> [WHAT THE TASK REQUIRES] The response should consist of the listing, repeated word for word.

> [DATASET CONTENT]

Lemma match_len_ok inp in_len ip ref : in_len <= zlen inp -> 0 <= ref < ip -> ip < in_len - 2 ->
  matches inp ip ref 3 ->
  exists len, match_len inp ip ref (Z.min MAX_REF (in_len - ip - 2)) = Some len /\
    3 <= len <= MAX_REF /\ ip + len <= in_len /\ matches inp ip ref len.
Proof.
  intros Hin Hr Hip Hm. unfold match_len. set (maxlen := Z.min _ _).
  assert (HM : MAX_REF = 264) by done.
  assert (Hlong : forall len, 2 <= len -> len + 1 <= Z.max 3 maxlen \/ (len = 18 /\ 16 < maxlen) ->
    matches inp ip ref (len + 1) ->
    exists len', longer (Z.to_nat MAX_REF) inp ip ref maxlen len = Some len' /\
      3 <= len' <= MAX_REF /\ ip + len' <= in_len /\ matches inp ip ref len').
  { intros len H2 Hl Hml. destruct (longer_ok inp ip ref maxlen (Z.to_nat MAX_REF) len)
      as (len' & -> & Hle & Hl'); [lia..|done|lia|lia|]. exists len'. auto with lia. }
  destruct (16 <? maxlen) eqn:E.
  - destruct (unrolled_ok inp ip ref 16 2) as (len & stop & -> & Hle & Hs); [lia..|done|].
    cbn [mbind option_bind]. destruct stop; destruct Hs as [H1 Hs].
    + exists len. auto with lia.
    + apply Hlong; [lia|right; lia|done].
  - cbn [mbind option_bind]. apply Hlong; [lia|left; lia|done].
Qed.

(** ** The invariant *)
Section compress.
Context (inp : bytes) (in_len out_len : Z).
Context (Hb : bytes_ok inp) (Hin : in_len = zlen inp) (Hmin : 2 <= in_len < 2 ^ 32).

> [WRITTEN RESPONSE]
Lemma match_len_ok inp in_len ip ref : in_len <= zlen inp -> 0 <= ref < ip -> ip < in_len - 2 ->
  matches inp ip ref 3 ->
  exists len, match_len inp ip ref (Z.min MAX_REF (in_len - ip - 2)) = Some len /\
    3 <= len <= MAX_REF /\ ip + len <= in_len /\ matches inp ip ref len.
Proof.
  intros Hin Hr Hip Hm. unfold match_len. set (maxlen := Z.min _ _).
  assert (HM : MAX_REF = 264) by done.
  assert (Hlong : forall len, 2 <= len -> len + 1 <= Z.max 3 maxlen \/ (len = 18 /\ 16 < maxlen) ->
    matches inp ip ref (len + 1) ->
    exists len', longer (Z.to_nat MAX_REF) inp ip ref maxlen len = Some len' /\
      3 <= len' <= MAX_REF /\ ip + len' <= in_len /\ matches inp ip ref len').
  { intros len H2 Hl Hml. destruct (longer_ok inp ip ref maxlen (Z.to_nat MAX_REF) len)
      as (len' & -> & Hle & Hl'); [lia..|done|lia|lia|]. exists len'. auto with lia. }
  destruct (16 <? maxlen) eqn:E.
  - destruct (unrolled_ok inp ip ref 16 2) as (len & stop & -> & Hle & Hs); [lia..|done|].
    cbn [mbind option_bind]. destruct stop; destruct Hs as [H1 Hs].
    + exists len. auto with lia.
    + apply Hlong; [lia|right; lia|done].
  - cbn [mbind option_bind]. apply Hlong; [lia|left; lia|done].
Qed.

(** ** The invariant *)
Section compress.
Context (inp : bytes) (in_len out_len : Z).
Context (Hb : bytes_ok inp) (Hin : in_len = zlen inp) (Hmin : 2 <= in_len < 2 ^ 32).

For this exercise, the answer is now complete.